Alchemy modelgen: Database Migrations made Easier (Part 1)
This is part 1 of the alchemy-modelgen
series. In this post, we’ll explore the tool alchemy-modelgen
and get to know the features and API’s of this tool.
alchemy-modelgen
is tool which makes RDBMS (such as Redshift, PostgreSQL, Snowflake, MySQL, etc.) management easy by abstracting typical mundane tasks like writing and storing multiple SQL files, modifying tables and tracking these modifications, etc.
alchemy-modelgen
enables database/warehouse construction either using YAML based schema-configuration files or through replication of existing database schema. It also facilitates schema versioning and tracking, at the same time enabling time travel back to earlier versions.

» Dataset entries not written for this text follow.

(** X3.  Create-user is all or nothing.  Either it returns the row it has
    committed, stamped with the clock reading and under a username no row
    had, or it raises and the store is exactly as before.  An
    [IntegrityError] never leaves the handler, and a failure is answered 400
    or 500. *)
Theorem create_user_all_or_nothing (db : database) (user_data : dict)
    (now : timestamp) :
  (∃ user,
     create_user user_data now db = (Return user, add_user user db) ∧
     u_created_at user = now ∧
     (u_username user ∉ u_username <$> users db) ∧
     (u_id user ∉ u_id <$> users db)) ∨
  (∃ e,
     create_user user_data now db = (Raise e, db) ∧
     (∀ msg, e ≠ IntegrityError msg) ∧
     (http_status (create_user user_data now db).1 = 400 ∨
      http_status (create_user user_data now db).1 = 500)).
Proof.
  destruct (create_user_outcomes user_data now db)
    as [(user & Hcreate & Hrow & Hfresh)|(e & Hcreate & He)].
  - left. exists user. split_and!; [done| |done|].
    + by rewrite Hrow.
    + rewrite Hrow. apply next_rowid_fresh.
  - right. exists e. rewrite Hcreate. split_and!; [done| |].
    + intros msg ->.
      destruct He as [? | [[? | [? | [i ?]]] | ?]]; discriminate.
    + destruct He as [-> | [[-> | [-> | [i ->]]] | ->]]; simpl; auto.
Qed.

(** X13.  The exceptions that leave create-user, when the database file
    itself does not fail: [KeyError] for "username"; an error of binding the
    username or the role, which is [OverflowError] for an integer beyond 64
    bits, [UnicodeEncodeError] for a [str] with a lone surrogate, or the
    [sqlite3] error for a list or an object; and the 400 "Username already
    exists". *)
Theorem create_user_exceptions (db db' : database) (user_data : dict)
    (now : timestamp) (e : exn) :
  create_user user_data now db = (Raise e, db') →
  e = KeyError "username" ∨
  e = OverflowError ∨ e = UnicodeEncodeError ∨ (∃ i, e = BindingError i) ∨
  e = HTTPException 400 "Username already exists".
Proof.
  intros Hraise.
  destruct (create_user_outcomes user_data now db)
    as [(user & Hcreate & _)|(e' & Hcreate & He)];
    rewrite Hcreate in Hraise; [done|].
  injection Hraise as <- <-.
  destruct He as [-> | [[-> | [-> | [i ->]]] | ->]]; eauto 6.
Qed.

Lemma create_user_exceptions_witness :
  UnicodeEncodeError = KeyError "username" ∨
  UnicodeEncodeError = OverflowError ∨
  UnicodeEncodeError = UnicodeEncodeError ∨
  (∃ i, UnicodeEncodeError = BindingError i) ∨
  UnicodeEncodeError = HTTPException 400 "Username already exists".
Proof.
  apply (create_user_exceptions fresh_store fresh_store
           {[ "username" := PyStr lone_surrogate ]} 200).
  by vm_compute.
Defined.

Section PostOutcomes.
Context (cfg : sqlite_config).
Implicit Types (db : database) (post_data : dict).

Lemma insert_post_cases title body user_id now conn :
  (∃ msg,
     insert_post cfg title body user_id now conn =
       (Raise (IntegrityError msg), conn)) ∨
  (∃ t b uid,
     insert_post cfg title body user_id now conn =
       (Return (p_id (new_post_row (txn conn) t b uid now)),
        {| disk := disk conn;
           txn := add_post (new_post_row (txn conn) t b uid now) (txn conn) |}) ∧
     (foreign_keys cfg = true → uid ∈ SqlInt <$> (u_id <$> users (txn conn)))).
Proof.
  unfold insert_post, bind, read, write, ret, raise; simpl.
  destruct (text_affinity title) as [t|]; [|left; eauto].
  destruct (text_affinity body) as [b|]; [|left; eauto].
  destruct (integer_affinity cfg user_id) as [|n|s] eqn:Huid; [left; eauto|..].
  - destruct (foreign_keys cfg) eqn:Hfk; simpl.
    + case_bool_decide as Hin; simpl; [|left; eauto].
      right. exists t, b, (SqlInt n). by split.
    + right. exists t, b, (SqlInt n). by split.
  - destruct (foreign_keys cfg) eqn:Hfk; simpl.
    + case_bool_decide as Hin; simpl; [|left; eauto].
      right. exists t, b, (SqlText s). by split.
    + right. exists t, b, (SqlText s). by split.
Qed.

Lemma owners_of_referenced db row :
  p_user_id row ∈ SqlInt <$> (u_id <$> users db) → owners db row ≠ [].
Proof.
  intros Hin Hnil.
  apply list_elem_of_fmap in Hin as (i & Huid & Hi).
  apply list_elem_of_fmap in Hi as (u & -> & Hu).
  assert (u ∈ owners db row) as Hown by by apply list_elem_of_filter.
  rewrite Hnil in Hown. by apply elem_of_nil in Hown.
Qed.

Lemma create_post_outcomes post_data now db :
  (∃ t b u,
     u ∈ users db ∧
     create_post cfg post_data now db =
       (Return (flatten (new_post_row db t b (SqlInt (u_id u)) now) u),
        add_post (new_post_row db t b (SqlInt (u_id u)) now) db)) ∨
  (∃ e,
     create_post cfg post_data now db = (Raise e, db) ∧
     create_post_error e ∧ e ≠ TypeError) ∨
  (∃ t b uid,
     foreign_keys cfg = false ∧
     owners db (new_post_row db t b uid now) = [] ∧
     create_post cfg post_data now db =
       (Raise TypeError, add_post (new_post_row db t b uid now) db)).
Proof.
  unfold create_post_error, create_post, finish, bind, lift, getitem.
  destruct (post_data !! "title") as [title|].
  2:{ right; left. eexists. split_and!; [done| |done].
      left. eexists. split; [done|]. repeat constructor. }
  destruct (post_data !! "body") as [body|].
  2:{ right; left. eexists. split_and!; [done| |done].
      left. eexists. split; [done|]. repeat constructor. }
  destruct (post_data !! "user_id") as [user_id|].
  2:{ right; left. eexists. split_and!; [done| |done].
      left. eexists. split; [done|]. repeat constructor. }
  unfold execute_insert_post, bind, lift.
  destruct (bind_param 0 title) as [st|e] eqn:Ht.
  2:{ right; left. exists e.
      apply bind_param_error in Ht as [Ht' ?]. split_and!; [done| |done].
      by right; left. }
  destruct (bind_param 1 body) as [sb|e] eqn:Hb.
  2:{ right; left. exists e.
      apply bind_param_error in Hb as [Hb' ?]. split_and!; [done| |done].
      by right; left. }
  destruct (bind_param 2 user_id) as [su|e] eqn:Hu.
  2:{ right; left. exists e.
      apply bind_param_error in Hu as [Hu' ?]. split_and!; [done| |done].
      by right; left. }
  destruct (insert_post_cases st sb su now (get_db db))
    as [[msg ->]|(t & b & uid & -> & Hfk)].
  { right; left. eexists. split_and!; [done| |done]. right; right; left. eauto. }
  unfold commit, read, dict_of_row, close, ret; simpl.
  change (next_rowid (seq_posts db) (p_id <$> posts db))
    with (p_id (new_post_row db t b uid now)).
  rewrite select_post_by_id_added by apply next_rowid_fresh.
  destruct (owners db (new_post_row db t b uid now)) as [|u us] eqn:Howners; simpl.
  - right; right. exists t, b, uid. split_and!; [|done..].
    destruct (foreign_keys cfg); [|done].
    by destruct (owners_of_referenced db (new_post_row db t b uid now) (Hfk eq_refl)).
  - left.
    assert (u ∈ owners db (new_post_row db t b uid now)) as Hown
      by (rewrite Howners; left).
    apply list_elem_of_filter in Hown as [Huid Hin]. simpl in Huid. subst uid.
    by exists t, b, u.
Qed.
End PostOutcomes.

(** X4.  Create-post never answers 400: it returns the committed row
    joined with a user of the store, or it raises and the answer is a 500.  It leaves the store
    as it was whenever it raises, except in one case: foreign keys are not
    enforced, the new row's [user_id] is the id of no user, and the row
    stays committed behind the [TypeError].  With foreign keys enforced it is
    all or nothing. *)
Theorem create_post_outcome (cfg : sqlite_config) (db : database)
    (post_data : dict) (now : timestamp) :
  (∃ p u,
     create_post cfg post_data now db = (Return (flatten p u), add_post p db) ∧
     u ∈ users db ∧ p_user_id p = SqlInt (u_id u) ∧ p_created_at p = now ∧
     (p_id p ∉ p_id <$> posts db)) ∨
  (∃ e db',
     create_post cfg post_data now db = (Raise e, db') ∧
     http_status (create_post cfg post_data now db).1 = 500 ∧
     (db' = db ∨
      (e = TypeError ∧ foreign_keys cfg = false ∧
       ∃ p, db' = add_post p db ∧
            ∀ u, u ∈ users db → p_user_id p ≠ SqlInt (u_id u)))).
Proof.
  destruct (create_post_outcomes cfg post_data now db)
    as [(t & b & u & Hu & Hcreate)|[(e & Hcreate & He & Hne)
       |(t & b & uid & Hfk & Howners & Hcreate)]].
  - left. eexists _, u. split_and!; [exact Hcreate|done..|apply next_rowid_fresh].
  - right. exists e, db. rewrite Hcreate. split_and!; [done| |by left].
    unfold create_post_error in He.
    destruct He
      as [(k & -> & _) | [[-> | [-> | [i ->]]] | [[msg ->] | ->]]]; done.
  - right. exists TypeError, (add_post (new_post_row db t b uid now) db).
    rewrite Hcreate. split_and!; [done..|].
    right. split_and!; [done..|]. eexists. split; [done|].
    intros u Hu Huid.
    assert (u ∈ owners db (new_post_row db t b uid now)) as Hown
      by by apply list_elem_of_filter.
    rewrite Howners in Hown. by apply elem_of_nil in Hown.
Qed.
(** * Verification of the spirals trainer glue code

    Shallow embedding of [spirals.py] (class [SpiralsTrainer]) and of
    [scripts/test_spacy.py].

    Conventions of the embedding.
    - Python floats and framework tensors of floats are idealised as real
      numbers ([R]); rounding, [nan] and [inf] are outside the model, so
      the mean of an empty list and a tensor divided by zero, which the
      libraries turn into [nan] or [inf], have no counterpart here.
    - Python dicts are finite maps ([gmap string _]) where only lookups
      matter, and lists of [(key, value)] pairs in iteration order where
      the code iterates over [items()].
    - Code that can raise returns an [outcome]: either [Returns v] or
      [Raises e] for the exception [e].
    - Functions of external libraries (numpy, torch, matplotlib, spaCy, the
      dataset class, the model) are either given by their documented
      behaviour or taken as parameters of the functions that call them.
    - Printing to the console and the handling of the figure window are
      not modelled, except where a [print] can raise.
    - [spirals.py] is written for both Python 2 and Python 3 (its
      [__future__] imports); the one place where they differ, a [range]
      passed to the tensor framework, takes the interpreter as a
      parameter. *)

From Stdlib Require Import Reals Lra Lia ZArith List Permutation.
From stdpp Require Import gmap strings list sorting.

Open Scope R_scope.
Set Warnings "-clear-no-such-hyp".

(** ** Exceptions and outcomes *)

Inductive exn : Type :=
| KeyError (key : string)
| IndexError
| AttributeError
| TypeError
| ZeroDivisionError
| ValueError.

Inductive outcome (A : Type) : Type :=
| Returns (a : A)
| Raises (e : exn).
Arguments Returns {A} a.
Arguments Raises {A} e.

#[global] Instance outcome_ret : MRet outcome := λ A a, Returns a.
(** [clearFile]; the reset of the file input element is left out. *)
Definition clearFile : M S unit :=
  setSelectedFile None.

(** The [onChange] of the text area. *)
Definition handleTextChange (value : jsstring) : M S unit :=
  st <- get ;;
  setClaimText value ;;
  if JS.truthy (error (form st)) then setError [] else ret tt.

End Component.
End ClaimInput.

(* ================================================================= *)
(** ** Vocabulary of further properties *)

Module Props.
Section Vocabulary.
Context {P : Platform}.

(** The record a line carries, if any. *)
Definition record_of_line (line : jsstring) : option (StreamResult Data) :=
  if JS.truthy (JS.trim line) then JSON_parse (JS.trim line) else None.

(** The records of the lines that carry one, in order. *)
Fixpoint records_of (lines : list jsstring) : list (StreamResult Data) :=
  match lines with
  | [] => []
  | line :: rest =>
      match record_of_line line with
      | Some r => r :: records_of rest
      | None => records_of rest
      end
  end.

(** A line that is not blank and that the parser rejects. *)
Definition unparsable (line : jsstring) : bool :=
  JS.truthy (JS.trim line) &&
  match JSON_parse (JS.trim line) with
  | Some _ => false
  | None => true
  end.

Definition is_warning (e : Effect) : Prop :=
  match e with
  | ConsoleWarn _ _ => True
  | _ => False
  end.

Underneath, alchemy-modelgen
uses alembic for table creation, modification, and version management, and sqlacodegen for schema extraction from existing databases and warehouses.
What is Database Migration?
Database migration refers to movement of your data structure from one platform to another.
Let’s look at a typical use case for data migration. In an enterprise, the application was built on a relatively slower databases like MySQL or PostgreSQL. But as the volume of the data grew, the process of analyzing the data became cumbersome. In order to tackle this, the enterprise decided to shift from MySQL to a big data handler database like AWS Redshift for example.
To migrate your data to Redshift, we first need to migrate all the table structure from MySQL to Redshift. Generally, in an enterprise the number of tables are in two digits. Imagine the amount of time and precision this would require, especially when the tables have numerous columns and have constraints like primary key, unique or null constraint.
Let’s take another use case. Let’s say we want to setup a data warehouse using Redshift. This could be done in many ways:
- Create the tables manually
- Write big SQL files
- Use an ORM tool like hibernate (for java), sqlalchemy (for python)
In all of the above approaches, a lot of coding and maintenance is involved. Also, we need to have specialized skills to create and maintain the tables like fluency with SQL, understanding of ORM tools and so forth. And what if we need to change the structure? Let’s say we want to add or delete a column, or change the data type of a column? What happens then? What if we change the structure now, and we want to move back to the old structure? How to maintain different versions of the table structure? We’ll try to answer these question in the following sections.
Table of Contents
- Overview
- API
- Initializing modelgen
- Defining schema in YAML file
- Pulling schema from existing database or data warehouse
- Table creation in database or data warehouse
- Table alteration in database or data warehouse
- Version maintenance or schema versioning
- Conclusions
Overview
alchemy-modelgen
is a tool which simplifies typical database management tasks. This includes identifying tables, altering their schema, and versioning of these updates.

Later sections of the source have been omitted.